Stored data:
========================================================================
(** Every accepted job is dispatched: as many completions as there are
    pending jobs, whatever their outcomes, empty the queue. *)
Lemma drain (outcomes : list (result unit)) :
  forall (sub : list payload) (s : State),
    Inv sub s -> length outcomes = pending s ->
    exists s', run s (map Finish outcomes) = Some s' /\ Inv sub s' /\
               queue s' = [] /\ awaiting s' = None.
Proof.
  induction outcomes as [|r outcomes IH]; intros sub s Hinv Hlen; simpl in *.
  - exists s. unfold pending in Hlen.
    destruct (awaiting s) eqn:Ha; simpl in Hlen; [lia|].
    split; [reflexivity|]. split; [exact Hinv|]. split; [|reflexivity].
    apply (inv_idle Hinv Ha).
  - destruct (resume r s) as [s1|] eqn:Hr.
    + apply (IH sub s1); [eapply Inv_resume; eauto|].
      pose proof (@pending_resume s s1 r Hr). lia.
    + exfalso. unfold resume in Hr. unfold pending in Hlen.
      destruct (awaiting s) eqn:Ha; [discriminate|].
      rewrite (inv_idle Hinv Ha) in Hlen. simpl in Hlen. lia.
Qed.

(** C1. For every interleaving of [enqueue] calls and print completions
    (no [clear]), the print function has been called on a prefix of the
    submitted payloads, in submission order, the remainder being the queue in
    order, and never while the previous call was still in flight; when the
    print in flight is rejected, the promise of its job is rejected and the
    print function is called for the next job in the same turn; once the
    prints in flight and pending have completed, with whatever outcomes
    (resolved or rejected), the print function has been called exactly once
    per [enqueue], N times in all, in submission order, still one at a time,
    and the queue is idle. *)
Theorem enqueue_dispatches_each_job_once_in_order :
  forall (evs : list Event) (s : State),
    no_clear evs = true ->
    run init evs = Some s ->
    calls (trace s) ++ map data (queue s) = submitted evs /\
    serial (trace s) = true /\
    (awaiting s = None -> queue s = []) /\
    (forall (j0 j : Job) (rest : list Job) (e : Error),
        awaiting s = Some j0 -> queue s = j :: rest ->
        exists s1,
          step s (Finish (Err e)) = Some s1 /\
          awaiting s1 = Some j /\ queue s1 = rest /\
          trace s1 = trace s ++ [Completed; Settle (handle j0) (Rejected e);
                                 Called (data j)]) /\
    forall outcomes : list (result unit),
      length outcomes = pending s ->
      exists s',
        run s (map Finish outcomes) = Some s' /\
        calls (trace s') = submitted evs /\
        length (calls (trace s')) = length (submitted evs) /\
        serial (trace s') = true /\
        queue s' = [] /\ awaiting s' = None /\ processing s' = false.
Proof.
  intros evs s Hnc Hrun.
  pose proof (Inv_run evs Hnc Inv_init Hrun) as Hinv. simpl in Hinv.
  split; [|split; [|split; [|split]]].
  - apply (inv_fifo Hinv).
  - unfold serial. rewrite (inv_serial Hinv). reflexivity.
  - apply (inv_idle Hinv).
  - intros j0 j rest e Ha Hq. unfold step, resume. rewrite Ha.
    eexists. split; [reflexivity|]. unfold dispatch. simpl. rewrite Hq.
    simpl. rewrite <- app_assoc. auto.
  - intros outcomes Hlen.
    destruct (drain outcomes Hinv Hlen) as (s' & Hrun' & Hinv' & Hq & Ha).
    exists s'. pose proof (inv_fifo Hinv') as Hf. rewrite Hq in Hf. simpl in Hf.
    rewrite app_nil_r in Hf.
    repeat split; auto.
    + rewrite Hf. reflexivity.
    + unfold serial. rewrite (inv_serial Hinv'). reflexivity.
    + rewrite (inv_flag Hinv'), Ha. reflexivity.
Qed.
========================================================================
Output all entries again exactly; no line may be altered.

(** Every accepted job is dispatched: as many completions as there are
    pending jobs, whatever their outcomes, empty the queue. *)
Lemma drain (outcomes : list (result unit)) :
  forall (sub : list payload) (s : State),
    Inv sub s -> length outcomes = pending s ->
    exists s', run s (map Finish outcomes) = Some s' /\ Inv sub s' /\
               queue s' = [] /\ awaiting s' = None.
Proof.
  induction outcomes as [|r outcomes IH]; intros sub s Hinv Hlen; simpl in *.
  - exists s. unfold pending in Hlen.
    destruct (awaiting s) eqn:Ha; simpl in Hlen; [lia|].
    split; [reflexivity|]. split; [exact Hinv|]. split; [|reflexivity].
    apply (inv_idle Hinv Ha).
  - destruct (resume r s) as [s1|] eqn:Hr.
    + apply (IH sub s1); [eapply Inv_resume; eauto|].
      pose proof (@pending_resume s s1 r Hr). lia.
    + exfalso. unfold resume in Hr. unfold pending in Hlen.
      destruct (awaiting s) eqn:Ha; [discriminate|].
      rewrite (inv_idle Hinv Ha) in Hlen. simpl in Hlen. lia.
Qed.

(** C1. For every interleaving of [enqueue] calls and print completions
    (no [clear]), the print function has been called on a prefix of the
    submitted payloads, in submission order, the remainder being the queue in
    order, and never while the previous call was still in flight; when the
    print in flight is rejected, the promise of its job is rejected and the
    print function is called for the next job in the same turn; once the
    prints in flight and pending have completed, with whatever outcomes
    (resolved or rejected), the print function has been called exactly once
    per [enqueue], N times in all, in submission order, still one at a time,
    and the queue is idle. *)
Theorem enqueue_dispatches_each_job_once_in_order :
  forall (evs : list Event) (s : State),
    no_clear evs = true ->
    run init evs = Some s ->
    calls (trace s) ++ map data (queue s) = submitted evs /\
    serial (trace s) = true /\
    (awaiting s = None -> queue s = []) /\
    (forall (j0 j : Job) (rest : list Job) (e : Error),
        awaiting s = Some j0 -> queue s = j :: rest ->
        exists s1,
          step s (Finish (Err e)) = Some s1 /\
          awaiting s1 = Some j /\ queue s1 = rest /\
          trace s1 = trace s ++ [Completed; Settle (handle j0) (Rejected e);
                                 Called (data j)]) /\
    forall outcomes : list (result unit),
      length outcomes = pending s ->
      exists s',
        run s (map Finish outcomes) = Some s' /\
        calls (trace s') = submitted evs /\
        length (calls (trace s')) = length (submitted evs) /\
        serial (trace s') = true /\
        queue s' = [] /\ awaiting s' = None /\ processing s' = false.
Proof.
  intros evs s Hnc Hrun.
  pose proof (Inv_run evs Hnc Inv_init Hrun) as Hinv. simpl in Hinv.
  split; [|split; [|split; [|split]]].
  - apply (inv_fifo Hinv).
  - unfold serial. rewrite (inv_serial Hinv). reflexivity.
  - apply (inv_idle Hinv).
  - intros j0 j rest e Ha Hq. unfold step, resume. rewrite Ha.
    eexists. split; [reflexivity|]. unfold dispatch. simpl. rewrite Hq.
    simpl. rewrite <- app_assoc. auto.
  - intros outcomes Hlen.
    destruct (drain outcomes Hinv Hlen) as (s' & Hrun' & Hinv' & Hq & Ha).
    exists s'. pose proof (inv_fifo Hinv') as Hf. rewrite Hq in Hf. simpl in Hf.
    rewrite app_nil_r in Hf.
    repeat split; auto.
    + rewrite Hf. reflexivity.
    + unfold serial. rewrite (inv_serial Hinv'). reflexivity.
    + rewrite (inv_flag Hinv'), Ha. reflexivity.
Qed.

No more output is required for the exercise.